Required work. Reproduce exactly the lines below, from the first through the one containing "exited, gives [None].", and nothing more.

Input material.
(* ===== verification/Syscall.v ===== *)
(** * syscall.c and sysproc.c: system calls

    How a system call gets its arguments out of the trapframe and out of user
    memory, the calls on processes, and the dispatch on the number in a7. The
    calls of sysfile.c and the vault calls run on the state of [Sysfile] and
    [Vault]; here they are an interface, one handler per number. A handler that
    does not return to its caller, because the process has gone to sleep or has
    exited, gives [None]. Console output is left out. *)

From stdpp Require Import base gmap list strings.
From Stdlib Require Import ZArith Lia.
From S2P Require Import Prelude Mem Cstring Kalloc Vm Copyinstr Proc.

Definition SYS_fork : Z := 1.
Definition SYS_exit : Z := 2.
Definition SYS_wait : Z := 3.
Definition SYS_pipe : Z := 4.
Definition SYS_read : Z := 5.
Definition SYS_kill : Z := 6.
Definition SYS_exec : Z := 7.
Definition SYS_fstat : Z := 8.
Definition SYS_chdir : Z := 9.
Definition SYS_dup : Z := 10.
Definition SYS_getpid : Z := 11.
Definition SYS_sbrk : Z := 12.
Definition SYS_sleep : Z := 13.
Definition SYS_uptime : Z := 14.
Definition SYS_open : Z := 15.
Definition SYS_write : Z := 16.
Definition SYS_mknod : Z := 17.
Definition SYS_unlink : Z := 18.
Definition SYS_link : Z := 19.
Definition SYS_mkdir : Z := 20.
Definition SYS_close : Z := 21.
Definition SYS_touch : Z := 22.
Definition SYS_cp : Z := 23.
Definition SYS_pslist : Z := 24.
Definition SYS_shrimpy : Z := 25.
Definition SYS_mkvault : Z := 26.
Definition SYS_openvault : Z := 27.
Definition SYS_closevault : Z := 28.

(** The offset of a7 in a trapframe; a0 to a5 are the words from [TF_A0]. *)
Definition TF_A7 : Z := 168.

(** The handlers of sysfile.c and of the vault, by number. *)
Class FileCalls (F : Type) : Type := {
  fc_call : Z -> M (pk F) (option Z);
}.

Section syscall.
Context {F : Type} `{FsEnv F} `{FileCalls F}.
(** &ticks, the local struct uproc of pslist, the address of *Shrimpy *)
Context (ticks_chan uproc shaddr : Z).

(** ** Arguments *)

Definition load_tf (off : Z) : PM (F := F) Z :=
  let* i := myproc in
  let* p := theproc i in
  gets (fun s => load64 (pmem (kmem s)) (p_trapframe p + off)).
Definition store_tf (off v : Z) : PM (F := F) unit :=
  let* i := myproc in
  let* p := theproc i in
  onk (upd_mem (fun m => store64 m (p_trapframe p + off) v)).

Definition argraw (n : Z) : PM (F := F) Z :=
  if (0 <=? n) && (n <=? 5) then load_tf (TF_A0 + 8 * n) else panic "argraw".
Definition argint (n : Z) : PM (F := F) Z := let* x := argraw n in ret (i32 x).
Definition argaddr (n : Z) : PM (F := F) Z := argraw n.

(** fetchaddr(addr, ip): [ip] is a kernel address. *)
Definition fetchaddr (addr ip : Z) : PM (F := F) Z :=
  let* i := myproc in
  let* p := theproc i in
  if (p_sz p <=? addr) || (p_sz p <? u64 (addr + 8)) then ret (-1)
  else
    let* r := onk (copyin (p_pagetable p) ip addr 8) in
    if nz r then ret (-1) else ret 0.

(** strlen returns an int here. *)
Definition fetchstr (addr buf max : Z) : PM (F := F) Z :=
  let* i := myproc in
  let* p := theproc i in
  let* r := onk (copyinstr (p_pagetable p) buf addr max) in
  if r <? 0 then ret (-1)
  else
    let* s := get in
    match strlen (pmem (kmem s)) buf with Some n => ret n | None => halt NoFuel end.

Definition argstr (n buf max : Z) : PM (F := F) Z :=
  let* addr := argaddr n in fetchstr addr buf max.

(** ** sysproc.c *)

Definition returned (m : PM (F := F) Z) : PM (F := F) (option Z) := let* r := m in ret (Some r).

Definition sys_exit : PM (F := F) (option Z) :=
  let* n := argint 0 in exit n ;; ret None.

Definition sys_getpid : PM (F := F) Z :=
  let* i := myproc in let* p := theproc i in ret (p_pid p).

Definition sys_fork : PM (F := F) Z := fork.

Definition sys_wait : PM (F := F) (option Z) := let* p := argaddr 0 in wait p.

Definition sys_sbrk : PM (F := F) Z :=
  let* n := argint 0 in
  let* i := myproc in
  let* p := theproc i in
  let addr := p_sz p in
  let* r := growproc n in
  if r <? 0 then ret (-1) else ret addr.

(** sys_sleep's loop, at its test; [ticks - ticks0 < n] compares unsigned. *)
Definition sleep_loop (n ticks0 : Z) : PM (F := F) (option Z) :=
  let* s := get in
  if u32 (Proc.ticks s - ticks0) <? u32 n then
    let* i := myproc in
    let* k := killed i in
    if k : bool then ret (Some (-1)) else sleep ticks_chan ;; ret None
  else ret (Some 0).
(** ... from where sleep returns. *)
Definition sleep_again (n ticks0 : Z) : PM (F := F) (option Z) :=
  let* i := myproc in sleep_resumed i ;; sleep_loop n ticks0.
Definition sys_sleep : PM (F := F) (option Z) :=
  let* n := argint 0 in
  let* s := get in
  sleep_loop n (Proc.ticks s).

Definition sys_kill : PM (F := F) Z := let* pid := argint 0 in kill pid.

Definition sys_pslist : PM (F := F) Z :=
  let* utable := argaddr 0 in
  let* r := pslist uproc utable in
  ret (u64 r).

(** shrimpy(Shrimpy): the loop exits the process in its first turn. *)
Definition shrimpy : PM (F := F) (option Z) :=
  let* pt := shr_table sh_P in
  let* sh := theshr in
  let* _ := onk (translate pt (default 0 (sh_vas sh !! 0%nat))) in
  exit 0 ;; ret None.

(** The first word of *Shrimpy, which goes to the user, is the pointer P. *)
Definition sys_shrimpy : PM (F := F) (option Z) :=
  let* ushrimp := argaddr 0 in
  let* pt := shr_table sh_P in
  let* sh := theshr in
  let* s := get in
  onk (upd_mem (fun m => store64 m shaddr (parentaddr s (sh_P sh)))) ;;
  let* r := onk (copyout pt ushrimp shaddr 8) in
  if r <? 0 then ret (Some (-1)) else shrimpy.

(** ** Dispatch *)

(** The table syscalls[]; a hole of the array is [None]. *)
Definition syscalls (num : Z) : option (PM (F := F) (option Z)) :=
  match num with
  | 1 => Some (returned sys_fork)
  | 2 => Some sys_exit
  | 3 => Some sys_wait
  | 6 => Some (returned sys_kill)
  | 11 => Some (returned sys_getpid)
  | 12 => Some (returned sys_sbrk)
  | 13 => Some sys_sleep
  | 14 => Some (returned sys_uptime)
  | 24 => Some (returned sys_pslist)
  | 25 => Some sys_shrimpy
  | 4 | 5 | 7 | 8 | 9 | 10 | 15 | 16 | 17 | 18 | 19 | 20 | 21 | 26 | 27 | 28 => Some (fc_call num)
  | _ => None
  end.
Definition NELEM_syscalls : Z := 29.

(** The handler syscall calls: the guards of the table. *)
Definition handler (num : Z) : option (PM (F := F) (option Z)) :=
  if (0 <? num) && (num <? NELEM_syscalls) then syscalls num else None.

(** syscall(); false when the call has not returned. *)
Definition syscall : PM (F := F) bool :=
  let* a7 := load_tf TF_A7 in
  match handler (i32 a7) with
  | Some f =>
      let* r := f in
      match r with
      | Some v => store_tf TF_A0 v ;; ret true
      | None => ret false
      end
  | None => store_tf TF_A0 (-1) ;; ret true
  end.
End syscall.

(** ** Lemmas *)

Section lemmas.
Context {F : Type} `{FsEnv F}.

Lemma onk_run {A} (m : M kst A) (s : pk F) a k : m (kmem s) = Ok a k ->
  onk m s = Ok a (Pk (procs s) (nextpid s) (initproc s) (cur s) (Proc.ticks s) k (shr s) (pages7 s) (trampoline s) (proc_addr s) (fsys s)).
Proof. intros E. unfold onk, zoom. cbn [view over kmem_lens]. by rewrite E. Qed.

(** strlen of a string is its length. *)
Lemma strlen_str m s l : holds_str m s l -> strlen m s = Some (Z.of_nat (length l)).
Proof.
  intros (Hl & H0 & Hf). destruct (strlen_loop_total m s 0 (S (size m))) as (r & E & Hr & Hz & Hn); [lia | lia | lia |].
  unfold strlen. rewrite E. f_equal. destruct (Z.lt_trichotomy r (Z.of_nat (length l))) as [Hlt|[?|Hgt]]; [exfalso | done | exfalso].
  - assert (l !! Z.to_nat r = Some (load8 m (s + r))) as El.
    { rewrite <- Hl, load_bytes_lookup by lia. do 2 f_equal. lia. }
    rewrite Hz in El. by apply (proj1 (Forall_lookup _ _) Hf) in El.
  - apply (Hn (Z.of_nat (length l))); [lia | done].
Qed.
End lemmas.

(** ** Properties *)

(** C23: fetchstr, the way every path gets into the kernel: when the C string
    at the user address ends within [max] bytes and all its bytes are mapped
    for the user, it is copied with its NUL into the buffer and its length is
    returned; otherwise -1. Memory outside the buffer does not change. *)
Theorem fetchstr_correct {F} `{FsEnv F} (s : pk F) i T addr buf max :
  cur s = Some i -> ptwf (kmem s) (p_pagetable (getp s i)) T -> 0 < kend (kmem s) ->
  0 <= buf -> buf + max < 2 ^ 63 -> 0 <= addr -> 0 <= max -> addr + max < 2 ^ 39 ->
  (forall x, buf <= x < buf + max -> off_tables T x) ->
  (forall j x, 0 <= j < max -> umap (pmem (kmem s)) T (addr + j) = Some x -> x < buf \/ buf + max <= x) ->
  exists r s', fetchstr addr buf max s = Ok r s' /\ procs s' = procs s /\
    (forall x, x < buf \/ buf + max <= x -> load8 (pmem (kmem s')) x = load8 (pmem (kmem s)) x) /\
    match user_str (pmem (kmem s)) T addr (Z.to_nat max) with
    | Some l => r = Z.of_nat (length l) /\ holds_str (pmem (kmem s')) buf l /\ r < max
    | None => r = -1
    end.
Proof.
  intros Hc Hw He Hb Hbm Ha Hm Ham Hoff Hsrc. unfold fetchstr, myproc. erewrite bind_run by (erewrite bind_run by reflexivity; by rewrite Hc).
  erewrite bind_run by reflexivity.
  destruct (copyinstr_ok (kmem s) (p_pagetable (getp s i)) T buf addr max Hw He Hb Hbm Ha Hm Ham Hoff Hsrc) as (r & k & E & Hout & Hstr).
  rewrite (bind_run _ _ _ _ _ (onk_run _ _ _ _ E)). destruct (user_str _ _ _ _) as [l|].
  - destruct Hstr as (-> & Hh & Hlen). cbn [Z.ltb Z.compare]. erewrite bind_run by reflexivity. cbn [kmem].
    rewrite (strlen_str _ _ _ Hh). eexists _, _. split; [done|]. by split_and!.
  - rewrite Hstr. eexists _, _. split; [done|]. by split_and!.
Qed.

(** fetchaddr refuses an address that is not below the size of the process,
    and one whose last byte is not, also when the addition wraps around. *)
Lemma fetchaddr_bounds {F} `{FsEnv F} (s : pk F) i addr ip :
  cur s = Some i -> 0 <= addr < 2 ^ 64 -> 0 <= p_sz (getp s i) < 2 ^ 64 - 8 -> p_sz (getp s i) < addr + 8 ->
  fetchaddr addr ip s = Ok (-1) s.
Proof.
  intros Hc Ha Hs Hb. unfold fetchaddr, myproc. erewrite bind_run by (erewrite bind_run by reflexivity; by rewrite Hc).
  erewrite bind_run by reflexivity. destruct (Z.leb_spec (p_sz (getp s i)) addr); [done|]. cbn [orb].
  rewrite u64_id by lia. by destruct (Z.ltb_spec (p_sz (getp s i)) (addr + 8)); [|lia].
Qed.

(** sys_sleep at its test: it returns 0 once [n] ticks have passed since it was
    called, -1 before that for a process that has been killed. *)
Lemma sleep_loop_ok {F} `{FsEnv F} (s : pk F) i chan n ticks0 :
  cur s = Some i -> 0 <= ticks0 < 2 ^ 32 -> ticks0 <= Proc.ticks s < ticks0 + 2 ^ 32 -> 0 <= n < 2 ^ 31 ->
  (n <= Proc.ticks s - ticks0 -> sleep_loop chan n ticks0 s = Ok (Some 0) s) /\
  (Proc.ticks s - ticks0 < n -> p_killed (getp s i) <> 0 -> sleep_loop chan n ticks0 s = Ok (Some (-1)) s).
Proof.
  intros Hc H0 Ht Hn. unfold sleep_loop. erewrite bind_run by reflexivity. rewrite !u32_id by lia. split.
  - intros Hle. by destruct (Z.ltb_spec (Proc.ticks s - ticks0) n); [lia|].
  - intros Hlt Hk. destruct (Z.ltb_spec (Proc.ticks s - ticks0) n); [|lia]. unfold myproc.
    erewrite bind_run by (erewrite bind_run by reflexivity; by rewrite Hc). erewrite bind_run by reflexivity.
    unfold nz. by destruct (Z.eqb_spec (p_killed (getp s i)) 0).
Qed.

(** A negative argument is a very long sleep: the test is unsigned. *)
Lemma sleep_negative {F} `{FsEnv F} (s : pk F) chan ticks0 :
  u32 (Proc.ticks s - ticks0) <> 2 ^ 32 - 1 -> sleep_loop chan (-1) ticks0 s <> Ok (Some 0) s.
Proof.
  intros Ht. unfold sleep_loop. erewrite bind_run by reflexivity. pose proof (u32_range (Proc.ticks s - ticks0)).
  change (u32 (-1)) with (2 ^ 32 - 1). destruct (Z.ltb_spec (u32 (Proc.ticks s - ticks0)) (2 ^ 32 - 1)); [|lia].
  intros (i & s1 & _ & E)%bind_Ok. apply bind_Ok in E as (k & s2 & _ & E). destruct k; [done|].
  by apply bind_Ok in E as (? & s3 & _ & E).
Qed.

(** A string of a process with one page. *)
Lemma fetchstr_correct_witness :
  exists (s : pk unit) T, cur s = Some 0%nat /\ umap (pmem (kmem s)) T 4 = Some 0x1004 /\
  exists r s', @fetchstr unit 4 0x5000 100 s = Ok r s' /\
    match user_str (pmem (kmem s)) T 4 100 with
    | Some l => r = Z.of_nat (length l) /\ holds_str (pmem (kmem s')) 0x5000 l /\ r < 100
    | None => r = -1
    end.
Proof.
  destruct sample_user as (k & root & T & fl & V & Hoff & Hu & _).
  exists (demo 0 k None [set_space 0 0x2000 root 0 (demo_proc RUNNING 1 5 None)]), T. split; [reflexivity|].
  split; [cbn; rewrite (Hu 4); [reflexivity | unfold PGSIZE; lia]|].
  destruct (@fetchstr_correct unit no_files (demo 0 k None [set_space 0 0x2000 root 0 (demo_proc RUNNING 1 5 None)]) 0 T 4 0x5000 100) as (r & s' & E & _ & _ & R);
    try lia; try reflexivity.
  - exact (vm_pt _ _ _ _ V).
  - exact (fp_end _ _ (vm_free _ _ _ _ V)).
  - intros x Hx. apply Hoff. lia.
  - intros j x Hj. cbn. rewrite (Hu (4 + j)) by (unfold PGSIZE; lia). intros [= <-]. lia.
  - exists r, s'. split; [exact E | exact R].
Defined.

Exercise answer.
(* ===== verification/Syscall.v ===== *)
(** * syscall.c and sysproc.c: system calls

    How a system call gets its arguments out of the trapframe and out of user
    memory, the calls on processes, and the dispatch on the number in a7. The
    calls of sysfile.c and the vault calls run on the state of [Sysfile] and
    [Vault]; here they are an interface, one handler per number. A handler that
    does not return to its caller, because the process has gone to sleep or has
    exited, gives [None]. Console output is left out. *)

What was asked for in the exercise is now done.